(* ===== verification/Api.v ===== *)
(** * Api: the custom resources (api/v1)

    One record per Go struct of [src/api/v1], with the struct's fields in their
    order, the accessor methods declared next to the structs, and the constants
    of [src/api/v1] and [src/pkg/util/consts.go] the controllers compare with.
    Pointers to strings and structs are options; a nil map or slice and an empty
    one are the same value. [ObjectMeta], [Condition] and the resources owned
    by other projects (Secret, ConfigMap, CDPipeline, Stage, PipelineRun, ...)
    are records of the fields the operator reads or writes. *)

From S2P Require Import Prelude.

(** ** Kubernetes metadata *)

Record OwnerReference := { or_Kind : string; or_Name : string; or_Controller : bool }.
#[export] Instance OwnerReference_eq_dec : EqDecision OwnerReference.
Proof. solve_decision. Defined.

Record ObjectMeta := {
  om_Name : string;
  om_GenerateName : string;
  om_Namespace : string;
  om_Labels : gmap string string;
  om_Annotations : gmap string string;
  om_Finalizers : list string;
  om_OwnerReferences : list OwnerReference;
  om_DeletionTimestamp : option Z;
  om_CreationTimestamp : Z;
  om_Generation : Z }.
#[export] Instance ObjectMeta_eq_dec : EqDecision ObjectMeta.
Proof. solve_decision. Defined.

Definition set_Labels (l : gmap string string) (m : ObjectMeta) : ObjectMeta :=
  {| om_Name := om_Name m; om_GenerateName := om_GenerateName m; om_Namespace := om_Namespace m;
     om_Labels := l; om_Annotations := om_Annotations m; om_Finalizers := om_Finalizers m;
     om_OwnerReferences := om_OwnerReferences m; om_DeletionTimestamp := om_DeletionTimestamp m;
     om_CreationTimestamp := om_CreationTimestamp m; om_Generation := om_Generation m |}.

Definition new_meta (name generateName namespace : string) : ObjectMeta :=
  {| om_Name := name; om_GenerateName := generateName; om_Namespace := namespace;
     om_Labels := ∅; om_Annotations := ∅; om_Finalizers := []; om_OwnerReferences := [];
     om_DeletionTimestamp := None; om_CreationTimestamp := 0; om_Generation := 0 |}.

Record ObjectKey := { key_Namespace : string; key_Name : string }.
#[export] Instance ObjectKey_eq_dec : EqDecision ObjectKey.
Proof. solve_decision. Defined.

Record Condition := {
  cond_Type : string; cond_Status : string; cond_Reason : string;
  cond_Message : string; cond_ObservedGeneration : Z; cond_LastTransitionTime : Z }.
#[export] Instance Condition_eq_dec : EqDecision Condition.
Proof. solve_decision. Defined.

(** What the code reaches through [metav1.Object] / [client.Object]. *)
Class Object (O : Type) := {
  obj_meta : O → ObjectMeta;
  obj_set_meta : O → ObjectMeta → O;
  obj_meta_set : ∀ o m, obj_meta (obj_set_meta o m) = m;
  obj_set_set : ∀ o m m', obj_set_meta (obj_set_meta o m) m' = obj_set_meta o m' }.

Definition name_of {O} `{Object O} (o : O) : string := om_Name (obj_meta o).
Definition namespace_of {O} `{Object O} (o : O) : string := om_Namespace (obj_meta o).
Definition labels_of {O} `{Object O} (o : O) : gmap string string := om_Labels (obj_meta o).
Definition with_labels {O} `{Object O} (l : gmap string string) (o : O) : O :=
  obj_set_meta o (set_Labels l (obj_meta o)).
Definition is_deleting {O} `{Object O} (o : O) : bool :=
  match om_DeletionTimestamp (obj_meta o) with Some _ => true | None => false end.

Lemma labels_with_labels {O} `{Object O} l (o : O) : labels_of (with_labels l o) = l.
Proof. unfold labels_of, with_labels. by rewrite obj_meta_set. Qed.
#[export] Hint Rewrite @labels_with_labels @obj_meta_set @obj_set_set : go.

(** ** Labels, annotations and status constants *)

Definition CdPipelineLabel := "app.edp.epam.com/cdpipeline".
Definition CdStageLabel := "app.edp.epam.com/cdstage".
Definition CdStageDeployLabel := "app.edp.epam.com/cdstagedeploy".
Definition CodebaseBranchLabel := "app.edp.epam.com/codebasebranch".
Definition CodebaseLabel := "app.edp.epam.com/codebase".
Definition BranchHashLabel := "app.edp.epam.com/branch-hash".
Definition GitServerLabel := "app.edp.epam.com/gitServer".
Definition GitUrlPathHashLabel := "app.edp.epam.com/gitUrlPathHash".
Definition StaleLabel := "app.edp.epam.com/stale".
Definition BranchCleanupStrategyAnnotation := "app.edp.epam.com/branch-cleanup-strategy".
Definition BranchCleanupStrategyAuto := "auto".

Definition StatusFailed := "failed".
Definition StatusFinished := "created".
Definition StatusInProgress := "in progress".
Definition StatusInit := "initialized".
Definition PrivateSShKeyName := "id_rsa".
Definition GitServerSecretTokenField := "token".
Definition GitServerSecretWebhookSecretField := "secretString".
Definition GitServerSecretUserNameField := "username".
Definition Application := "application".
Definition CITekton := "tekton".
Definition CIGitLab := "gitlab".
Definition ForegroundDeletionFinalizerName := "foregroundDeletion".

Definition ProjectPushedStatus := "pushed".
Definition ProjectGitLabCIPushedStatus := "gitlab_ci_pushed".
Definition ProjectTemplatesPushedStatus := "templates_pushed".
Definition ProjectPushInProgressStatus := "push_in_progress".

Definition GitProviderGerrit := "gerrit".
Definition GitProviderGithub := "github".
Definition GitProviderGitlab := "gitlab".
Definition GitProviderBitbucket := "bitbucket".

(** ** Codebase *)

Definition Create := "create".
Definition Clone := "clone".
Definition Import := "import".
Definition VersioningTypDefault := "default".
Definition VersioningTypeEDP := "edp".
Definition VersioningTypeSemver := "semver".

Record Versioning := { v_Type : string; v_StartFrom : option string }.
#[export] Instance Versioning_eq_dec : EqDecision Versioning.
Proof. solve_decision. Defined.

Record Repository := { r_Url : string }.
#[export] Instance Repository_eq_dec : EqDecision Repository.
Proof. solve_decision. Defined.

Record CloneRepositoryCredentials := { crc_SecretRefName : string; crc_ClearSecretAfterUse : bool }.
#[export] Instance CloneRepositoryCredentials_eq_dec : EqDecision CloneRepositoryCredentials.
Proof. solve_decision. Defined.

Record CodebaseSpec := {
  cs_Lang : string;
  cs_Description : option string;
  cs_Framework : string;
  cs_BuildTool : string;
  cs_Strategy : string;
  cs_Repository : option Repository;
  cs_TestReportFramework : option string;
  cs_Type : string;
  cs_GitServer : string;
  cs_GitUrlPath : string;
  cs_DeploymentScript : string;
  cs_Versioning : Versioning;
  cs_JiraServer : option string;
  cs_CommitMessagePattern : option string;
  cs_TicketNamePattern : option string;
  cs_CiTool : string;
  cs_DefaultBranch : string;
  cs_JiraIssueMetadataPayload : option string;
  cs_EmptyProject : bool;
  cs_BranchToCopyInDefaultBranch : string;
  cs_DisablePutDeployTemplates : bool;
  cs_Private : bool;
  cs_CloneRepositoryCredentials : option CloneRepositoryCredentials }.
#[export] Instance CodebaseSpec_eq_dec : EqDecision CodebaseSpec.
Proof. solve_decision. Defined.

(** The action and result names written to [Status.Action] and [Status.Result]. *)
Definition RepositoryProvisioning := "repository_provisioning".
Definition CIConfiguration := "ci_configuration".
Definition SetupDeploymentTemplates := "setup_deployment_templates".
Definition AcceptCodebaseBranchRegistration := "accept_codebase_branch_registration".
Definition CleanData := "clean_data".
Definition PutWebHook := "put_web_hook".
Definition PutGitWebRepoUrl := "put_git_web_repo_url".
Definition PutGitBranch := "put_git_branch".
Definition PutCodebaseImageStream := "put_codebase_image_stream".
Definition CheckCommitHashExists := "check_commit_hash_exists".
Definition Success := "success".
Definition Error := "error".

Record CodebaseStatus := {
  cst_Available : bool;
  cst_LastTimeUpdated : Z;
  cst_Status : string;
  cst_Username : string;
  cst_Action : string;
  cst_Result : string;
  cst_DetailedMessage : string;
  cst_Value : string;
  cst_FailureCount : Z;
  cst_Git : string;
  cst_WebHookID : Z;
  cst_WebHookRef : string;
  cst_GitWebUrl : string }.
#[export] Instance CodebaseStatus_eq_dec : EqDecision CodebaseStatus.
Proof. solve_decision. Defined.

Definition zero_codebase_status : CodebaseStatus :=
  {| cst_Available := false; cst_LastTimeUpdated := 0; cst_Status := ""; cst_Username := "";
     cst_Action := ""; cst_Result := ""; cst_DetailedMessage := ""; cst_Value := "";
     cst_FailureCount := 0; cst_Git := ""; cst_WebHookID := 0; cst_WebHookRef := "";
     cst_GitWebUrl := "" |}.

Record Codebase := { c_Meta : ObjectMeta; c_Spec : CodebaseSpec; c_Status : CodebaseStatus }.
#[export] Instance Codebase_eq_dec : EqDecision Codebase.
Proof. solve_decision. Defined.

#[export] Program Instance Codebase_Object : Object Codebase := {|
  obj_meta := c_Meta;
  obj_set_meta c m := {| c_Meta := m; c_Spec := c_Spec c; c_Status := c_Status c |} |}.
Solve Obligations with done.

Definition c_with_spec (s : CodebaseSpec) (c : Codebase) : Codebase :=
  {| c_Meta := c_Meta c; c_Spec := s; c_Status := c_Status c |}.
Definition c_with_status (s : CodebaseStatus) (c : Codebase) : Codebase :=
  {| c_Meta := c_Meta c; c_Spec := c_Spec c; c_Status := s |}.

(** [func (in *CodebaseSpec) GetProjectID] *)
Definition GetProjectID (s : CodebaseSpec) : string := trim_prefix "/" (cs_GitUrlPath s).

(** [func (in *CodebaseSpec) IsVersionTypeSemver] *)
Definition IsVersionTypeSemver (s : CodebaseSpec) : bool :=
  bool_decide (v_Type (cs_Versioning s) = VersioningTypeSemver)
  || bool_decide (v_Type (cs_Versioning s) = VersioningTypeEDP).

(** [func (in *Codebase) GetCloneRepositoryCredentialSecret] *)
Definition GetCloneRepositoryCredentialSecret (c : Codebase) : string :=
  let temp := "repository-codebase-" +:+ name_of c +:+ "-temp" in
  match cs_CloneRepositoryCredentials (c_Spec c) with
  | Some crc => if bool_decide (crc_SecretRefName crc = "") then temp else crc_SecretRefName crc
  | None => temp
  end.

(** [func (in *CodebaseStatus) GetWebHookRef] *)
Definition GetWebHookRef (s : CodebaseStatus) : string :=
  if bool_decide (cst_WebHookRef s = "") && negb (bool_decide (cst_WebHookID s = 0%Z))
  then itoa (cst_WebHookID s)
  else cst_WebHookRef s.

####################

▶ Exercise brief:
The lines to return are those in the entries above that hold "then".

▶ Output for this task:
  | Some crc => if bool_decide (crc_SecretRefName crc = "") then temp else crc_SecretRefName crc
  then itoa (cst_WebHookID s)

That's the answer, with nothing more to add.